● Stored entries
━━━━━━━━━━
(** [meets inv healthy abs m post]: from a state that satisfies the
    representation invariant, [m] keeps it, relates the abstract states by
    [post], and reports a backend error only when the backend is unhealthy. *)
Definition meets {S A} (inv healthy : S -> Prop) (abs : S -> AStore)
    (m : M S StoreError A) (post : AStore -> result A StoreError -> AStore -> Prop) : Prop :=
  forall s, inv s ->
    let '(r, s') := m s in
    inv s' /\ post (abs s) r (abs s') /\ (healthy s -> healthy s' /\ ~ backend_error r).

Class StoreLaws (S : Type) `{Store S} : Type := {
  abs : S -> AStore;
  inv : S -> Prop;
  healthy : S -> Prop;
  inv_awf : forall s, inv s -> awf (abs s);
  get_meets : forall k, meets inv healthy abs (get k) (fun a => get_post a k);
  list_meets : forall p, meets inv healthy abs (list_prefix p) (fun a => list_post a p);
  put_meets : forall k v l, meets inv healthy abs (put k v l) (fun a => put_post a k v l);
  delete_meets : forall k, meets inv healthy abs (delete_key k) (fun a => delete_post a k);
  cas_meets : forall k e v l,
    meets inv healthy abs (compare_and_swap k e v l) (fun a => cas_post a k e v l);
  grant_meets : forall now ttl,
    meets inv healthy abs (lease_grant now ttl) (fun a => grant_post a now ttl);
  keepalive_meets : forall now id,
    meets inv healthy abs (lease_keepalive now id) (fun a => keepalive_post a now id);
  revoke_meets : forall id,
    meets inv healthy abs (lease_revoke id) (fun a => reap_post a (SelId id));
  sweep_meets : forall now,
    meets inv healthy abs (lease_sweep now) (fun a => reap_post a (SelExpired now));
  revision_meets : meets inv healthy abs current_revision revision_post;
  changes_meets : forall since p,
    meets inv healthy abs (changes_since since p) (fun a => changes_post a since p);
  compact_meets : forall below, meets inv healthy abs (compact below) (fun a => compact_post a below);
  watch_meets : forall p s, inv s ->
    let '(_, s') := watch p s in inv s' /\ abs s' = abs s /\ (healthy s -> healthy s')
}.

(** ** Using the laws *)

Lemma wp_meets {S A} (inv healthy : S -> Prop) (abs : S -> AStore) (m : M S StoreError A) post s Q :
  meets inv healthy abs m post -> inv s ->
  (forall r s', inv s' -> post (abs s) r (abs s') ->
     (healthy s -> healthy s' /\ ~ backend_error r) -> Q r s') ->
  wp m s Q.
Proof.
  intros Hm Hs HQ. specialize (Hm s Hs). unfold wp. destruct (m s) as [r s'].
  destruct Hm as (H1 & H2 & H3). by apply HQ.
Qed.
━━━━━━━━━━
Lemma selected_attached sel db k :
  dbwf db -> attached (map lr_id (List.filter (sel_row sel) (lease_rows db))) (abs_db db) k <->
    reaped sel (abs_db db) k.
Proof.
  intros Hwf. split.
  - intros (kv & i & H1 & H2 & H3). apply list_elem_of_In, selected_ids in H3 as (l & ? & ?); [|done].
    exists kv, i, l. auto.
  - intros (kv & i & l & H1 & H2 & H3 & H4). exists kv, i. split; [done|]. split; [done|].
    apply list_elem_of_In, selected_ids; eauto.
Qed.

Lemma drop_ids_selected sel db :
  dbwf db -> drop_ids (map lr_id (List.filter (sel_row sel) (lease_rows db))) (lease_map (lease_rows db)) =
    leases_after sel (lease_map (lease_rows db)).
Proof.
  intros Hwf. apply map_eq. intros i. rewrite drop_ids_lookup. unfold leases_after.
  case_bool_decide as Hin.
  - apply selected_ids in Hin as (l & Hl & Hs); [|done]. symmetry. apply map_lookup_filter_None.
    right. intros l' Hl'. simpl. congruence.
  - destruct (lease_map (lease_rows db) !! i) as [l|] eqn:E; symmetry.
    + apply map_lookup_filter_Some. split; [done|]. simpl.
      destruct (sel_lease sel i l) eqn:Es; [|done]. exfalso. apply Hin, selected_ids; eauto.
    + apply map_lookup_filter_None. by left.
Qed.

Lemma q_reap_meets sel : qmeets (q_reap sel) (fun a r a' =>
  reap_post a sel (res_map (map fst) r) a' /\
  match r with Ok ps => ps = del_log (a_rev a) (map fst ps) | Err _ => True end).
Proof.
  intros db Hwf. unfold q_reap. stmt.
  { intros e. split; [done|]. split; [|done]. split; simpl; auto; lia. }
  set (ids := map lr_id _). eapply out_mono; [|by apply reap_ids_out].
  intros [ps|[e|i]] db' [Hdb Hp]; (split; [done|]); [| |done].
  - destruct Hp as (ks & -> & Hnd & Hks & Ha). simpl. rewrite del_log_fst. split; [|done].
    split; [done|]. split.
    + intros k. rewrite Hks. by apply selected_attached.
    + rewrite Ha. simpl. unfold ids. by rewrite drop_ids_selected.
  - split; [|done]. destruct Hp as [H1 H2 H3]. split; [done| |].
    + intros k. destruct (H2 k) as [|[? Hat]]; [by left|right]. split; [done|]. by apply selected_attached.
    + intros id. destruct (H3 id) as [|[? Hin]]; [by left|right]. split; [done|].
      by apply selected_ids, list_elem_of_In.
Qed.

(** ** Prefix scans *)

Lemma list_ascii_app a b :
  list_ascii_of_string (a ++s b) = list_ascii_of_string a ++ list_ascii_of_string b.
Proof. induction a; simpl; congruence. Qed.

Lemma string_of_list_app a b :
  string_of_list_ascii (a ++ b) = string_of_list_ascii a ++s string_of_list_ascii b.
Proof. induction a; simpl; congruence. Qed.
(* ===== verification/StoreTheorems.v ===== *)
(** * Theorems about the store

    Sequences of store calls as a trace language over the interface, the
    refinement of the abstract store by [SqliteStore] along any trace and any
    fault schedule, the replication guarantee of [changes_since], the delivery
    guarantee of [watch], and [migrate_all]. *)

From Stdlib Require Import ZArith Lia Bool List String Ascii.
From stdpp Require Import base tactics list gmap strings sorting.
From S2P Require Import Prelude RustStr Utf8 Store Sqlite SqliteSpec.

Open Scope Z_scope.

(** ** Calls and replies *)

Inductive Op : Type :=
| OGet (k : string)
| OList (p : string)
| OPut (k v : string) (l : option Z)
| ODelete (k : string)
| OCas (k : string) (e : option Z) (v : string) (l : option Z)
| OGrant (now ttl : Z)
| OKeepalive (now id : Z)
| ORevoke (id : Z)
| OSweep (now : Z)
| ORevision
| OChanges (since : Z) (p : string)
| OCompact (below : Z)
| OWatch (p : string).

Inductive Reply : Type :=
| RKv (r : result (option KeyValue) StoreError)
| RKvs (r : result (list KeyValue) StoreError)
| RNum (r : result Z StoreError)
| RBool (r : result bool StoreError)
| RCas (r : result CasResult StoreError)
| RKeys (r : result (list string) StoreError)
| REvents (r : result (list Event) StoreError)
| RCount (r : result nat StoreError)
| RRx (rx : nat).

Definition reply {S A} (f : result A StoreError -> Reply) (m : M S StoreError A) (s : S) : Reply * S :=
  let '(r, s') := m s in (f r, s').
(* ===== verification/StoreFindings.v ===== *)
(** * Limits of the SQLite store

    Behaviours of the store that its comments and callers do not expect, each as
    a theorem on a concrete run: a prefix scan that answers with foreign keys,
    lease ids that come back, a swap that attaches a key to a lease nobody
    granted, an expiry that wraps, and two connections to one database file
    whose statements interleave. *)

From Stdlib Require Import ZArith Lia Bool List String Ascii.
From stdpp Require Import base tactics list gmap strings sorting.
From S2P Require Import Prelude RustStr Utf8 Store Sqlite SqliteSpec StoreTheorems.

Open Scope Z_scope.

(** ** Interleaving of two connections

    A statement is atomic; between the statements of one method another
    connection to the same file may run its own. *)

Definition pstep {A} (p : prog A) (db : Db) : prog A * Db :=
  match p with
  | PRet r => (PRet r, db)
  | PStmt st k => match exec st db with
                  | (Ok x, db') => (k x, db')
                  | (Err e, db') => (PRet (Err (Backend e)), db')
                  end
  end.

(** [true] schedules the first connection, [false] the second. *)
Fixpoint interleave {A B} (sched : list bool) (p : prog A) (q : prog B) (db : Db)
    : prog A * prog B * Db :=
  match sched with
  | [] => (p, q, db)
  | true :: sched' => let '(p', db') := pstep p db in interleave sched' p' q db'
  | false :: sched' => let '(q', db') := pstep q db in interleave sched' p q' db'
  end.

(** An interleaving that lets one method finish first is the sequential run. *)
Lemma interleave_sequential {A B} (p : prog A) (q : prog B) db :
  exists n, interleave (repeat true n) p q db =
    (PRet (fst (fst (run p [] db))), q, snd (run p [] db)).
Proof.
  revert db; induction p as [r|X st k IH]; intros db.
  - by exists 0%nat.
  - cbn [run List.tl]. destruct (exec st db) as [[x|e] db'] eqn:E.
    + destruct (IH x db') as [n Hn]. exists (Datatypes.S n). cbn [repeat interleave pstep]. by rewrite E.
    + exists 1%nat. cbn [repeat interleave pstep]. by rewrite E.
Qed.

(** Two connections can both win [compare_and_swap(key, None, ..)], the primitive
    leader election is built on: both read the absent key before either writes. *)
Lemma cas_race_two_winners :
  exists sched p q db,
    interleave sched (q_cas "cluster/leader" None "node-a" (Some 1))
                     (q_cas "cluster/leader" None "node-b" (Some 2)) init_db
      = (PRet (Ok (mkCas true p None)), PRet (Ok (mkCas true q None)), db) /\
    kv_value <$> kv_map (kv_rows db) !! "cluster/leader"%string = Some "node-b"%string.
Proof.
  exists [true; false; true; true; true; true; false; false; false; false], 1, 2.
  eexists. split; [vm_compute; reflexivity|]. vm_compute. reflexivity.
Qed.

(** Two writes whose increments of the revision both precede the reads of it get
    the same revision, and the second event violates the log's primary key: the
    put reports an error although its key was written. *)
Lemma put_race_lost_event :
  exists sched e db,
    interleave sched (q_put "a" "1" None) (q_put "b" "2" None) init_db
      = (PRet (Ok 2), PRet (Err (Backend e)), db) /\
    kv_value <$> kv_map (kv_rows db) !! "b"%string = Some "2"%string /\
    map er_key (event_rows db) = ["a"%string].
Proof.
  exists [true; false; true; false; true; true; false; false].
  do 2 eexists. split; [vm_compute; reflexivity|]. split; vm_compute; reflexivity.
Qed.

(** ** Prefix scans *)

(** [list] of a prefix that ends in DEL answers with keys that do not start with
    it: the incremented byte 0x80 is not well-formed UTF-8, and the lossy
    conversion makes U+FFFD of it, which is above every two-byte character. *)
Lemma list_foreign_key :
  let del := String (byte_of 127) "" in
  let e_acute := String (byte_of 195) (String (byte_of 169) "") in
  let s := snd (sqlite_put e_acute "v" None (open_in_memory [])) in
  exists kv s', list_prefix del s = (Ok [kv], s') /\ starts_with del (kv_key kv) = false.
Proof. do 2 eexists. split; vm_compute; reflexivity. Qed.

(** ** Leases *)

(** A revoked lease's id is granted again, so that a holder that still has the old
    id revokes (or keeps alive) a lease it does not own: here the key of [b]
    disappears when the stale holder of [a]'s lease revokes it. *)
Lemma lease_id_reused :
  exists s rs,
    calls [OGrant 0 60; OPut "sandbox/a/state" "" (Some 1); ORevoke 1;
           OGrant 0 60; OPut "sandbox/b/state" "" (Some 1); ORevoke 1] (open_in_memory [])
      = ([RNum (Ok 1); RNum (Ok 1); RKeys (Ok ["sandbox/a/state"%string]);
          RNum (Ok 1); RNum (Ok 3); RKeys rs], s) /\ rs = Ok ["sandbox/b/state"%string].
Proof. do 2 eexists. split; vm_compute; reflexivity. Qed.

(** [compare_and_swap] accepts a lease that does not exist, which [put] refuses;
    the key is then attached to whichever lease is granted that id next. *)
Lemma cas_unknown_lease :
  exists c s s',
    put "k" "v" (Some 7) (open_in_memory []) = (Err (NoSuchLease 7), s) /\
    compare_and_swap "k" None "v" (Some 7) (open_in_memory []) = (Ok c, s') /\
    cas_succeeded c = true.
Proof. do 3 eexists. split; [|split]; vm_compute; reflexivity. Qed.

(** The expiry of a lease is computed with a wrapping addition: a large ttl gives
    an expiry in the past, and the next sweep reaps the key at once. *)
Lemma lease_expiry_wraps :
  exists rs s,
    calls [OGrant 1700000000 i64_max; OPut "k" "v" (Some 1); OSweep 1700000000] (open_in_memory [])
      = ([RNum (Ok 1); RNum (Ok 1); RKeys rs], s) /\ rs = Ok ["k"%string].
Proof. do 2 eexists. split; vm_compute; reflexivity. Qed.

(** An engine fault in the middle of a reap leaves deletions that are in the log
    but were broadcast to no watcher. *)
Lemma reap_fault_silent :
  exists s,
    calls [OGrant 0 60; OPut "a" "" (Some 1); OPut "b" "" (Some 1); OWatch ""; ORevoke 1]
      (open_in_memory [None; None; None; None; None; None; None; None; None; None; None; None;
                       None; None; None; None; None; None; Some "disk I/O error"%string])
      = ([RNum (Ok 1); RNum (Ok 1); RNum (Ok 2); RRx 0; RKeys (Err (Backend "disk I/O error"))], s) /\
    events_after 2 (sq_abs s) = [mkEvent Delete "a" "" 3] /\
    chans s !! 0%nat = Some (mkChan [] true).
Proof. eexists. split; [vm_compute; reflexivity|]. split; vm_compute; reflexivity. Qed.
━━━━━━━━━━
● Exercise goal
What is needed is an exact copy of the lines above, from the one containing "revision_meets : meets" through the one containing "intros Hm Hs", with nothing added.

● Result for this exercise
  revision_meets : meets inv healthy abs current_revision revision_post;
  changes_meets : forall since p,
    meets inv healthy abs (changes_since since p) (fun a => changes_post a since p);
  compact_meets : forall below, meets inv healthy abs (compact below) (fun a => compact_post a below);
  watch_meets : forall p s, inv s ->
    let '(_, s') := watch p s in inv s' /\ abs s' = abs s /\ (healthy s -> healthy s')
}.

(** ** Using the laws *)

Lemma wp_meets {S A} (inv healthy : S -> Prop) (abs : S -> AStore) (m : M S StoreError A) post s Q :
  meets inv healthy abs m post -> inv s ->
  (forall r s', inv s' -> post (abs s) r (abs s') ->
     (healthy s -> healthy s' /\ ~ backend_error r) -> Q r s') ->
  wp m s Q.
Proof.
  intros Hm Hs HQ. specialize (Hm s Hs). unfold wp. destruct (m s) as [r s'].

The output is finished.